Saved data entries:
Lemma saved_good e : good e -> persistent_refcount e <> 0 -> exists u k, str e = Some (u ++ 0 :: k) /\ good_text u /\ saved e = encoding t u /\ etext e = u /\ 0 < persistent_refcount e < 65536 /\
  0 < zlen (saved e) < 2 ^ 31.
Proof using.
  intros [|((u & k & Es & Hu) & Hp & Hz)] Hn; [done|]. exists u, k. assert (Et : etext e = u) by (unfold etext; rewrite Es; apply text_app; apply Hu).
  assert (Esv : saved e = encoding t u) by (unfold saved; rewrite Et; by replace (persistent_refcount e =? 0) with false by lia). conj; try done; try lia. rewrite Esv.
  destruct Hu as (_ & Hne & _). destruct u as [|c u]; [done|]. cbn [map concat]. rewrite zlen_app. pose proof (zlen_nonneg (encoding t u)). pose proof (encoded_nonempty c). destruct (CodePageRead.encoded t c); [done|]. rewrite zlen_cons. pose proof (zlen_nonneg l). lia.
Qed.
Lemma wc_size u k : good_text u -> wc (u ++ 0 :: k) (-1) None 0 = Ret (zlen (encoding t u) + 1, []).
Proof using P.
  intros (Hc & _ & Hu & _). rewrite wc_string by (done || by right). rewrite wc_query by (apply Forall_app; split; [done|constructor; [done|constructor]]). by rewrite encoding_nul, zlen_snoc.
Qed.
Lemma totalsize_ok es : Forall good es -> forall d p, totalsize_loop ct cs cptables cps locale_cp page es d p 0 = Ret (d + zlen (data_of es), p + 2 * zlen (pool_of es)).
Proof using P.
  induction 1 as [|e es Hg _ IH]; intros d p; [cbn; by rewrite !Z.add_0_r|]. cbn [totalsize_loop map concat]. destruct (Z.eqb_spec (persistent_refcount e) 0) as [E0|E0].
  - rewrite IH. assert (saved e = [] /\ pool_words e = [0; 0]) as [-> ->] by (unfold saved, pool_words; by rewrite E0). cbn [app]. rewrite !zlen_cons. f_equal. f_equal; lia.
  - destruct (saved_good e Hg E0) as (u & k & Es & Hu & Esv & _ & _ & Hz). rewrite Es, (wc_size u k Hu). cbn [obind]. rewrite <- Esv. set (n := zlen (saved e)) in *. replace (n + 1 =? 0) with false by lia. cbn [negb].
    replace (n + 1 - 1) with n by lia. rewrite IH, !zlen_app. fold n. f_equal. unfold pool_words at 2. replace (persistent_refcount e =? 0) with false by lia. fold n. cbv zeta. destruct (Z.ltb_spec n 0x10000) as [Hs|Hs].
    + replace (0xffff <? n) with false by lia. change (zlen [n; persistent_refcount e]) with 2. f_equal; lia.
    + replace (0xffff <? n) with true by lia. change (zlen [0; persistent_refcount e; n mod 65536; n / 65536]) with 4. f_equal; lia.
Qed.
Lemma lookup_entry st e i s : codepage st = page -> wf st -> 0 < i < maxcount st -> ent (strings st) i = e -> used e = true -> str e = Some s -> msi_string_lookup_id st i = Ret (Some s).
Proof using.
  intros Hp W Hi He Hu Hs. unfold msi_string_lookup_id. replace (i =? 0) with false by lia. replace (maxcount st <=? i) with false by lia. rewrite (rd_in zero_entry) by (rewrite (wf_count _ W); lia). cbn [obind]. by rewrite He, Hu, Hs.
Qed.
Abbreviation id2stringA := (msi_id2stringA ct cs cptables cps locale_cp).
(** the last string has room without its terminator, any other with it *)
Lemma id2string_last st i u k buf : codepage st = page -> msi_string_lookup_id st i = Ret (Some (u ++ 0 :: k)) -> good_text u -> zlen (encoding t u) <= zlen buf ->
  id2stringA st i (Some buf) (zlen (encoding t u)) = Ret (ERROR_SUCCESS, encoding t u ++ drop (length (encoding t u)) buf, zlen (encoding t u)).
Proof using P.
  intros Hp Hl Hg Hb. unfold msi_id2stringA. rewrite Hl, Hp. cbn [obind]. rewrite (wc_size u k Hg). cbn [obind]. destruct Hg as (Hc & _ & Hu & _). set (m := zlen (encoding t u)). replace (m <? m + 1) with true by lia. rewrite strlen_app by done. cbn [obind].
  replace (Z.to_nat (zlen u + 1)) with (Datatypes.S (length u)) by (unfold zlen; lia). cbn [shorten]. replace (m <? m + 1) with true by lia. fold (zlen u). change (Z.of_nat (length u)) with (zlen u).
  rewrite (wc_query u (0 :: k) Hu). cbn [obind]. fold m.
  assert (Es : shorten ct cs cptables cps locale_cp page (u ++ 0 :: k) (length u) m m = Ret (zlen u, m)) by (destruct u as [|c u]; [done|]; cbn [shorten length]; by rewrite Z.ltb_irrefl).
  rewrite Es. cbn [obind]. unfold m. rewrite wc_write by done. done.
Qed.
Lemma id2string_more st i u k buf sz : codepage st = page -> msi_string_lookup_id st i = Ret (Some (u ++ 0 :: k)) -> good_text u -> zlen (encoding t u) + 1 <= sz <= zlen buf ->
  id2stringA st i (Some buf) sz = Ret (ERROR_SUCCESS, (encoding t u ++ [0]) ++ drop (Datatypes.S (length (encoding t u))) buf, zlen (encoding t u) + 1).
Proof using P.
  intros Hp Hl Hg Hb. unfold msi_id2stringA. rewrite Hl, Hp. cbn [obind]. rewrite (wc_size u k Hg). cbn [obind]. destruct Hg as (Hc & _ & Hu & _). set (m := zlen (encoding t u)) in *. replace (sz <? m + 1) with false by lia. cbn [obind].
  rewrite wc_string by (done || by left). assert (Hu0 : Forall (isU 16) (u ++ [0])) by (apply Forall_app; split; [done|constructor; [done|constructor]]). assert (Em : zlen (encoding t (u ++ [0])) = m + 1) by (by rewrite encoding_nul, zlen_snoc).
  rewrite <- Em. rewrite wc_write by (done || lia). cbn [obind]. rewrite encoding_nul. rewrite length_app. cbn [length]. by rewrite Nat.add_1_r.
Qed.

Assigned task: Reproduce each line of the records in which "drop" appears.

Solution below:
  id2stringA st i (Some buf) (zlen (encoding t u)) = Ret (ERROR_SUCCESS, encoding t u ++ drop (length (encoding t u)) buf, zlen (encoding t u)).
  id2stringA st i (Some buf) sz = Ret (ERROR_SUCCESS, (encoding t u ++ [0]) ++ drop (Datatypes.S (length (encoding t u))) buf, zlen (encoding t u) + 1).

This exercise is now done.